High-dimensional regression with summary statistics

High-dimensional regression with summary statistics#

This notebook take a list of LD reference files and a list of sumstat files from various association studies, and perform:

  1. Fine-mapping with SuSiE RSS model

  2. TWAS / PRS weights …

Input#

I. GWAS Summary Statistics Files

  • Input: Vector of files for one or more GWAS studies.

  • Format:

    • Tab-delimited files.

    • First 4 columns: chrom, pos, A1, A2

    • Additional columns can be loaded using column mapping file see below

  • Column Mapping files (optional):

    • Optional YAML file for custom column mapping.

    • Required columns: chrom, pos, A1, A2, either z or (beta and se), n_sample, n_case, n_control. Note: You can only provide n_sample or (n_case & n_control, together for case control study), fill with 0 if do not provide them. If none of these are known, fill n_sample, n_case, n_control with 0.
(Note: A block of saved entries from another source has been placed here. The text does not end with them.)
(* ===== verification/Prelude.v ===== *)
(** * ShadowStat: a verification development

    ShadowStat watches the traffic of a LAN through a mirror port, keeps flow
    and DNS records in SQLite, rolls them up, raises alerts and serves a web
    interface.  This library is a shallow embedding of the Go program under
    [src/] with theorems about it.

    ** The program and the files that model it

    One process runs four goroutines over one database.  The capture pipeline
    ([internal/capture]) reads frames, decodes them, aggregates flows in memory
    and flushes them; the rollup scheduler ([internal/rollupjob]) condenses
    flows into coarser tables and prunes; the detection scheduler
    ([internal/detect]) scans recent rows and raises alerts; the web server
    ([internal/web], [internal/auth]) reads everything and changes users,
    settings and alerts.  They only interact through [internal/store].  Around
    them are the commands: [run] resolves the data directory, opens and upgrades
    the database, runs the first-time wizard, makes the certificate and starts
    the goroutines; [install-service], [uninstall-service] and [status] manage
    the program as a service.

    - Language and libraries.  [Prelude]: results, the state monad with early
      return, [Preserves] (invariants carried through monadic code by instance
      search), unspecified iteration orders ([Order]), machine integers,
      grouping.  [GoStrings], [GoNet], [GoSort], [GoTime], [GoFloat],
      [Encoding]: what the program uses of Go's standard library, written out,
      with round trips of printing and parsing.
    - [Geo]: [tools/geoip-gen/main.go] ([Module Gen]) and
      [internal/geoip/geoip.go] ([Module GeoIP]).
    - [Bpf], [Capture], [Decode], [Aggregator], [Pipeline], [Sources]: the files
      of the same names in [internal/capture] ([pcapgo_source.go] and
      [replay_source.go] in [Sources]).  [EndToEnd] composes decoder, aggregator,
      flush and database into runs of the whole pipeline.
    - [Store], [StoreProofs]: [internal/store], one definition per exported
      operation; the state is the record [Tables] of [schema.sql]'s tables.
      [Migrate]: [store/db.go], opening and upgrading over a catalogue of tables,
      columns and rows, with [schema.sql] written out.
    - [Rollup]: [internal/rollupjob/scheduler.go].
    - [Auth], [Web]: [internal/auth] and [internal/web], handlers, middleware
      and router.
    - [Detect]: the six detectors and the scheduler of [internal/detect].
    - [Config]: [internal/config] (settings, first-run wizard) and the startup
      sequence of [cmd/run.go].
    - [System]: paths, files, accounts and other programs, what the remaining
      files use of [os], [path/filepath], [os/user] and [os/exec].
    - [Tls]: [internal/tlscert] and [web/server.go].  [Run]: [config/paths.go] and
      the whole of [cmd/run.go].  [Service]: [internal/service].  [Commands]:
      [cmd/service.go] and [cmd/root.go].

    ** How code is rendered

    A function that returns [(T, error)] yields a [Result].  Code that touches
    the database or the pipeline is a function [M S A] from a state to a result
    and a state.  Every SQL statement is one step that takes effect whole or
    fails: on a constraint, or because an oracle of the state, a list of
    booleans, makes it fail, so theorems that quantify over the state cover
    every pattern of I/O failures.  Map iteration and unsorted query results
    take an [Order], of which only that it permutes is known.  Goroutines that
    share state are step relations over their critical sections ([pstep] in
    [Pipeline], [lstep] and [rstep] in [Sources]); a [select] loop over tickers
    is the sequence of ticks.  Integers are [Z] with the wrap-around of their
    width written where the code does arithmetic that can reach it; floats are
    IEEE 754 doubles.  [time.Now()] and random bytes are arguments.  The file
    system is a map from paths to inodes in the state [World], which also lists
    the programs run; system calls fail by an oracle like statements, a failing
    write or removal after any part of its work.  Symbolic links and permission
    bits do not decide the outcome of a call: a call without the permission is
    one that fails.

    ** Code outside the repository

    Classes with the documented behaviour as fields, each with a concrete
    instance used in examples: [Gopacket] (layer parsers, no laws), [BpfMachine]
    (the four instructions of the filter), [Argon2] (derives a key of the asked
    length), [Formats] (printing of floats, JSON, [math.Log2]; no laws), [X509]
    (a certificate made for a key goes with it), [Programs] ([cp -a] copies and
    touches only its target; service managers, the services they start and
    [useradd] keep to their own files, which may include the program's data
    directory but not its unit file).

    ** What the theorems show

    - Geo table: the generator's table is sorted and non-overlapping and gives
      each address the country of the first claim in rank order; serialising
      and loading are inverse; the lookup agrees with a linear scan.
    - Capture: the filter accepts exactly IPv4 frames; each LAN endpoint of a
      packet gets one flow event from its side, read off the layers independently
      of the decoder's code; the aggregator refines the list
      of events and conserves bytes; drains partition the events; in every
      interleaving each event is in exactly one place; a flush stores everything
      drained, once, under the right host; from packets to rows, every byte is
      accounted for; sources account for every packet; shutdown needs one more
      frame when the source is in a read, and otherwise always comes to an end.
    - Store: the invariant of the tables survives every operation and failure;
      batches are atomic; host identity and DHCP names.  Opening a database of
      an older version loses nothing, makes it fit the schema and its accounts
      administrators, and may be interrupted and repeated.
    - Rollups: how often a flow is counted, merging finer buckets equals
      grouping by the coarser one, what pruning keeps, retention overflow.
    - Authentication and web: hash round trip, session lifetime, elevation,
      role changes that the next validation sees; which requests can change the database; the last
      admin, sequentially and under a race; login errors; pruned ranges.
    - Detection: every alert is backed by the tables, alerts for one condition
      are a cooldown apart, when a destination is new, the ports of a scan.
    - Configuration: the wizard succeeds exactly on input that holds the answers,
      and startup runs with what was typed; failed
      setups; flush intervals that stop the program.
    - Commands: the data directory exists once resolved; a certificate pair
      that is found is kept and a missing one made of fresh keys, and what a
      failed write of the key leads to; a program that came up once comes up again without a
      terminal; moving a data directory loses nothing; the guards of
      [install-service], the ownership and the unit it leaves and that removal
      takes the unit back and nothing else; the
      scan for a running instance agrees with the dispatch of commands.

    Each property is a theorem in a [Module ...Properties] with its number and
    a witness at a concrete input where it has hypotheses; the lemmas it rests
    on precede the module.

    ** Fuel

    Recursion is structural or well-founded except for a few loops.  Decimal
    printing gets one unit per bit of the number, which [dec_go_value] shows is
    enough; chunking a batch one per element ([chunks_concat]); [unit_loop] of
    [fmtBytesShort] 64, of which [unit_loop_spec] shows six suffice for 63 bits;
    IPv6 parsing one per character and [runes] one per byte, as each round
    consumes at least one.  The reference BPF interpreter gets the length of
    the program, since its jumps only go forward ([interp_fuel]).

    ** What is not modelled

    Log lines, printed text and HTML; the syntax of command-line flags; URL
    matching, JSON encoding and TLS of the Go libraries; SQLite's files and
    connection pools, and what a pragma does inside SQLite: foreign keys are
    enforced in [Store] as [PRAGMA foreign_keys = ON] of [db.go] asks for; white
    space and upper case outside ASCII; the launching of the goroutines, signals
    and the wait for them in [cmd/run.go] (each goroutine's body is modelled); the version string, [main.go] and the embedded assets
    ([static.go], [templates.go]), which hold no logic.

    ** Plan

    The components are all modelled.  What is left is depth: the web pages'
    figures derived from the rows of [EndToEnd] through the rollups, and the
    detectors' statistics (entropy, beaconing jitter) against real-number
    specifications. *)

From stdpp Require Import prelude gmap strings list sorting.
From Stdlib Require Import ZArith Lia.
From Corelib Require Import ssreflect.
    • Optional columns: var_y.

II. GWAS Summary Statistics Meta-File: this is optional and helpful when there are lots of GWAS summary statistics data to process via the same command. All studies will run at the same time.

The meta file should contain 7 columns.

  • Columns:

  1. study_id: can be any string / number.

  2. chrom: the chromosome that summary statistics cover. Chromosome number 0 indicates a genome-wide summary statistics file.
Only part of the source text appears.